*** Opening INPUT ***

(** * Greenmask: the RandomInt transformer and the restore base

    A shallow embedding of
    [internal/db/postgres/transformers/random_int.go] and of the parts of
    the restore base that its test suite exercises.

    Go's [(T, error)] results are values of [outcome]; a method with a
    pointer receiver is a computation in a state-and-error monad whose state
    holds the receiver, the records it can reach and a log of the parameter
    scans performed. *)

From stdpp Require Import gmap strings list fin_maps pretty.
From Stdlib Require Import DecimalString.

Open Scope Z_scope.

(** ** Errors and results *)

(** Go's [error] values, as built by [errors.New] and by [fmt.Errorf] with a
    trailing [%w] verb: [wrapError prefix err] is
    [fmt.Errorf(prefix + "%w", err)]. *)
Inductive error : Type :=
| errorString (msg : string)
| wrapError (prefix : string) (err : error).

(** [err.Error()]. *)
Fixpoint Error (e : error) : string :=
  match e with
  | errorString msg => msg
  | wrapError prefix err => prefix +:+ Error err
  end.

(** The result of a Go call: a value, a non-nil [error], or a run-time panic
    (a method called on a nil interface or a nil pointer). *)
Inductive outcome (A : Type) : Type :=
| Ok (a : A)
| Err (e : error)
| Panic.
Arguments Ok {A} a.
Arguments Err {A} e.
Arguments Panic {A}.

(** What the caller of a Go function returning a pointer and an [error]
    receives. *)
Definition go_return {A : Type} (o : outcome A) : option (option A * option error) :=
  match o with
  | Ok a => Some (Some a, None)
  | Err e => Some (None, Some e)
  | Panic => None
  end.

Definition is_Err {A : Type} (o : outcome A) : bool :=
  match o with Err _ => true | _ => false end.

(** ** The state-and-error monad *)

Definition M (S A : Type) : Type := S -> outcome A * S.

Definition ret {S A : Type} (a : A) : M S A := fun s => (Ok a, s).

Definition bind {S A B : Type} (m : M S A) (k : A -> M S B) : M S B :=
  fun s =>
    match m s with
    | (Ok a, s') => k a s'
    | (Err e, s') => (Err e, s')
    | (Panic, s') => (Panic, s')
    end.

Definition fail {S A : Type} (e : error) : M S A := fun s => (Err e, s).
Definition panic {S A : Type} : M S A := fun s => (Panic, s).
Definition gets {S A : Type} (f : S -> A) : M S A := fun s => (Ok (f s), s).

(** [if err != nil { return nil, fmt.Errorf(prefix + "%w", err) }]. *)
Definition wrapErr {S A : Type} (prefix : string) (m : M S A) : M S A :=
  fun s =>
    match m s with
    | (Err e, s') => (Err (wrapError prefix e), s')
    | r => r
    end.

Declare Scope go_scope.
Delimit Scope go_scope with go.
Notation "x <- m ; k" := (bind m (fun x => k))
  (at level 100, m at next level, right associativity) : go_scope.
Notation "m ;; k" := (bind m (fun _ => k))
  (at level 100, right associativity) : go_scope.
(** C3.  In every version [v], if a key holds a value of type [U] then
    [search<T>] at that key with any other type [T] is not-found, the
    answer given for an absent key; and values of independently chosen
    types inserted at two different keys are each found at their own
    type. *)
Theorem search_type_checked h v (ops : list (op denote)) :
  built h v ops →
  (∀ key U (x : denote U) T,
     search U v key h = Done (Some x) → T ≠ U →
     search T v key h = Done None) ∧
  (∀ T1 T2 (k1 k2 : string) (x1 : denote T1) (x2 : denote T2),
     k1 ≠ k2 →
     ∃ v1 h1 v2 h2,
       insert T1 v k1 x1 h = Done (v1, h1) ∧
       insert T2 v1 k2 x2 h1 = Done (v2, h2) ∧
       search T1 v2 k1 h2 = Done (Some x1) ∧
       search T2 v2 k2 h2 = Done (Some x2)).
Proof.
  intros Hb. split.
  - intros key U x T. unfold search, search_at.
    destruct (search_loop h (root v) key) as [[a|]|]; try done.
    unfold search_end. destruct (h !! a) as [n|]; [|done].
    unfold dynamic_cast. destruct (value n) as [bx|]; [|done].
    destruct (unbox U bx) as [y|] eqn:Hy; [|done].
    apply unbox_Some in Hy as ->. intros _ HT.
    by rewrite unbox_other.
  - intros T1 T2 k1 k2 x1 x2 Hne. apply built_wf in Hb.
    destruct (insert_spec T1 v k1 x1 h Hb)
      as (v1 & h1 & Hrun1 & _ & Hwf1 & Hs1 & _).
    destruct (insert_spec T2 v1 k2 x2 h1 Hwf1)
      as (v2 & h2 & Hrun2 & _ & _ & Hs2 & _).
    exists v1, h1, v2, h2. repeat split; [done..| |].
    + rewrite Hs2, decide_False by done.
      by rewrite Hs1, decide_True, unbox_same.
    + by rewrite Hs2, decide_True, unbox_same.
Qed.

(** Removing a key that is absent changes no answer; and when the walk
    along the key finds an edge missing (or the version is empty) the
    very root of the input version is returned. *)
Lemma remove_absent_noop h v (ops : list (op denote)) (k : string) :
  built h v ops →
  (∀ T, search T v k h = Done None) →
  ∃ v' h',
    remove v k h = Done (v', h') ∧
    (∀ T (k2 : string), search T v' k2 h' = search T v k2 h) ∧
    (search_loop h (root v) k = Done None → root v' = root v).
Proof.
  intros Hb Habs. apply built_wf in Hb.
  destruct (remove_spec v k h Hb) as (v' & h' & Hrun & _ & _ & Hs & Hroot).
  exists v', h'. split; [done|]. split; [|done].
  intros T k2. rewrite Hs. destruct (decide (k2 = k)) as [->|]; [|done].
  by rewrite Habs.
Qed.

(** C5.  In every version built from the empty version no node reachable
    from the root has empty children and a cleared flag; a version answers
    every query with not-found exactly when its root is null; so a
    removal that empties the trie returns a null root. *)
Theorem no_dead_nodes h v (ops : list (op denote)) :
  built h v ops →
  (∀ s a n, reaches h (root v) s a → h !! a = Some n →
            ¬ (children n = ∅ ∧ isEndOfWord n = false)) ∧
  ((∀ T s, search T v s h = Done None) ↔ root v = None) ∧
  (∀ key v' h',
     remove v key h = Done (v', h') →
     (∀ T s, search T v' s h' = Done None) → root v' = None).
Proof.
  intros Hb.
  assert (∀ h v, wf_trie h v →
            (∀ T s, search T v s h = Done None) → root v = None) as Hempty.
  { intros h0 v0 Hwf Hall. destruct v0 as [[a|]]; [|done].
    destruct (good_has_key h0 a) as (s & U & x & Hs); [by apply Hwf|].
    specialize (Hall U s). unfold search in Hall. simpl in Hall. congruence. }
  split; [|split].
  - intros s a n Hr Ha [Hc Hf].
    destruct (good_inv h a n) as (_ & Hd & _);
      [by eapply reaches_good; [eapply built_wf|]|done|].
    unfold is_dead in Hd. by rewrite Hc, Hf, bool_decide_eq_true_2 in Hd.
  - split; [apply Hempty; by eapply built_wf|].
    intros Hroot T s. unfold search. rewrite Hroot. apply search_at_null.
  - intros key v' h' Hrun. apply Hempty.
    by apply (apply_op_heap_le (OpRemove key) v h v' h'); [eapply built_wf|].
Qed.

(** C6.  In every version [v] built from the empty version, inserting at
    [k] returns a version that answers every other key [k2] as [v] does
    and that reaches, along every path that is not a prefix of [k], the
    same node as [v]: only the path of [k] is new.  When a node already
    exists at [k] the new value node carries its children over. *)
Theorem search_insert_other h v (ops : list (op denote)) T (k : string) (x : denote T) :
  built h v ops →
  ∃ v' h',
    insert T v k x h = Done (v', h') ∧
    (∀ U (k2 : string), k2 ≠ k → search U v' k2 h' = search U v k2 h) ∧
    (∀ s, String.prefix s k = false →
          search_loop h' (root v') s = search_loop h (root v) s) ∧
    (∀ a n, h !! a = Some n →
       insert_dfs T x "" (Some a) h =
         Done (Some (length h),
               h ++ [{| isEndOfWord := true; children := children n;
                        value := Some (Box T x) |}])).
Proof.
  intros Hb. apply built_wf in Hb.
  destruct (insert_spec T v k x h Hb) as (v' & h' & Hrun & _ & _ & Hs & Hsh).
  exists v', h'. split; [done|]. split; [|split; [done|]].
  - intros U k2 Hne. by rewrite Hs, decide_False.
  - intros a n Ha. by apply insert_dfs_nil_run.
Qed.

*** Closing INPUT ***

▶ [ACTIVITY]:
The response must hold only the lines above from the line with "- intros s a n Hr Ha [Hc Hf]." through the line with "same node as", each copied exactly, both ends kept.

▶ [SOLUTION TO THIS EXERCISE]:
  - intros s a n Hr Ha [Hc Hf].
    destruct (good_inv h a n) as (_ & Hd & _);
      [by eapply reaches_good; [eapply built_wf|]|done|].
    unfold is_dead in Hd. by rewrite Hc, Hf, bool_decide_eq_true_2 in Hd.
  - split; [apply Hempty; by eapply built_wf|].
    intros Hroot T s. unfold search. rewrite Hroot. apply search_at_null.
  - intros key v' h' Hrun. apply Hempty.
    by apply (apply_op_heap_le (OpRemove key) v h v' h'); [eapply built_wf|].
Qed.

(** C6.  In every version [v] built from the empty version, inserting at
    [k] returns a version that answers every other key [k2] as [v] does
    and that reaches, along every path that is not a prefix of [k], the
    same node as [v]: only the path of [k] is new.  When a node already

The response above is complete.